The scholar speaking out on China's crackdown on intellectuals
BEIJING, China — In a small, book-strewn apartment in Beijing's outskirts lives one of the last Chinese academics who refuses to be silenced by the ruling Communist Party's relentless crackdown on intellectuals.
Wu Qiang, 50, once had an enviable career as political science lecturer at the elite Tsinghua University.
But he was dismissed in 2015 after conducting fieldwork at the Occupy Central movement in Hong Kong a year earlier.
"This caused shockwaves at Tsinghua. I was cut off and they thought I was a troublemaker," he said, adding that the university instead gave an "obscure technical reason" for his dismissal.
Since then, Wu continues to speak to foreign media despite a nationalistic climate that is increasingly hostile towards outside views.
He also filed a labour lawsuit against Tsinghua earlier this year.
"I am still protesting against Tsinghua's illegal dismissal, just like how I am still resisting in my thoughts and my comments on politics," says Wu, a stocky, energetic man who rattles through Chinese Communist Party history as his cats weave between his feet.
"It is very important not to stop speaking out. You need to comment on politics and society; that's how you participate in it," he said.
He remains an anomaly. Since President Xi Jinping came to power in 2012, China's vibrant intellectual circles gradually fell silent as Party critics were arrested, fired from their institutions or forced to flee abroad.
"Ten years ago, perhaps every weekend in every corner there would be a large number of salons and meetings (in Beijing)," he said.
"But now, this wonderful scene does not exist anymore... everyone always talks about one issue when we meet: who's disappeared or been detained recently. Everyone is waiting to see who will be next."

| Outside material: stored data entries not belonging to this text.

(** Stability: a class of pairwise related elements keeps its order. *)
Lemma sort_by_stable (P : A -> Prop) `{!forall x, Decision (P x)} l :
  (forall x y, P x -> P y -> R x y) -> filter P (sort_by l) = filter P l.
Proof.
  intros HP. induction l as [|x l IH]; [done|]. cbn [sort_by foldr]. fold (sort_by l).
  rewrite filter_cons, <- IH. clear IH. induction (sort_by l) as [|y k IHk]; cbn [insert_by].
  - by rewrite filter_cons, filter_nil.
  - destruct (decide (R x y)) as [Hxy|Hxy]; [by rewrite filter_cons|].
    rewrite !filter_cons, IHk. destruct (decide (P x)) as [Hx|Hx], (decide (P y)) as [Hy|Hy]; try done.
    by destruct Hxy; apply HP.
Qed.
End sort_by.

Definition key_asc {A} (f : A -> Z) (a b : A) : Prop := f a <= f b.
Definition key_desc {A} (f : A -> Z) (a b : A) : Prop := f b <= f a.

Section keys.
Context {A : Type} (f : A -> Z).
Global Instance key_asc_dec : RelDecision (key_asc f).
Proof. intros a b. unfold key_asc. apply _. Defined.
Global Instance key_desc_dec : RelDecision (key_desc f).
Proof. intros a b. unfold key_desc. apply _. Defined.
Global Instance key_asc_total : Total (key_asc f).
Proof. intros a b. unfold key_asc. lia. Qed.
Global Instance key_desc_total : Total (key_desc f).
Proof. intros a b. unfold key_desc. lia. Qed.
Global Instance key_asc_trans : Transitive (key_asc f).
Proof. intros a b c. unfold key_asc. lia. Qed.
Global Instance key_desc_trans : Transitive (key_desc f).
Proof. intros a b c. unfold key_desc. lia. Qed.
End keys.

In a sign of the sweeping changes to come, a leaked 2013 internal communique -- known as Document No. 9 -- warned against promoting "false ideological trends" such as constitutional democracy, civil society and press freedom.
It has been likened to a gag order for universities.
Intellectuals, NGOs, civil rights lawyers and liberal media were the first in line to be targeted by successive state-backed purges of dissent, which reached a peak in the 2015 nationwide "709 crackdown" when over 300 lawyers and human rights activists were arrested.
In the past year alone, influential business tycoon Ren Zhiqiang was jailed for 18 years and legal scholar Xu Zhangrun was detained and sacked from Tsinghua after writings that criticised Xi's response to the coronavirus outbreak.
Meanwhile, former Central Party School professor Cai Xia fled to the US and was expelled from the Party last summer, after a recording of a lecture surfaced in which she likened Xi to a "mafia boss".
'Taste of freedom'
The silencing of dissent comes as China, having successfully tamed the coronavirus, flaunts an unprecedented level of confidence on the global stage, sparring with Western countries who view it as a strategic threat.
The ruling Chinese Comunist Party is also about to celebrate 100 years since its founding with triumph.
"The anniversary is, to a large degree, to celebrate how China avoided the fate of many other Communist parties in eastern Europe, as well as the Soviet Union, that collapsed after the Cold War," Wu said.
"(The party) wants to deeply intertwine the CCP's survival with China and the Chinese people, to establish a sense of historical legitimacy for future rulers."
Within China, public intellectuals who voice liberal opinions or engage with foreigners are frequently trolled by ultra-nationalists - while those with strident pro-China views are promoted by the state.
Wu decries the "intellectual poverty" of Chinese scholars, whose foreign contacts and research areas are increasingly subject to official approval, leaving them isolated from the international community and locked in internal squabbles.
"Like how labourers derive meaning and self-actualisation through work ... my comments are my labour and the source of my fulfilment," Wu said.
"My generation experienced political opening and the short-lived freedom of 1989," he continued, referring to the Tiananmen Square pro-democracy protests that ended with hundreds of students massacred by the army.
"You only need to have tasted freedom once to not give it up."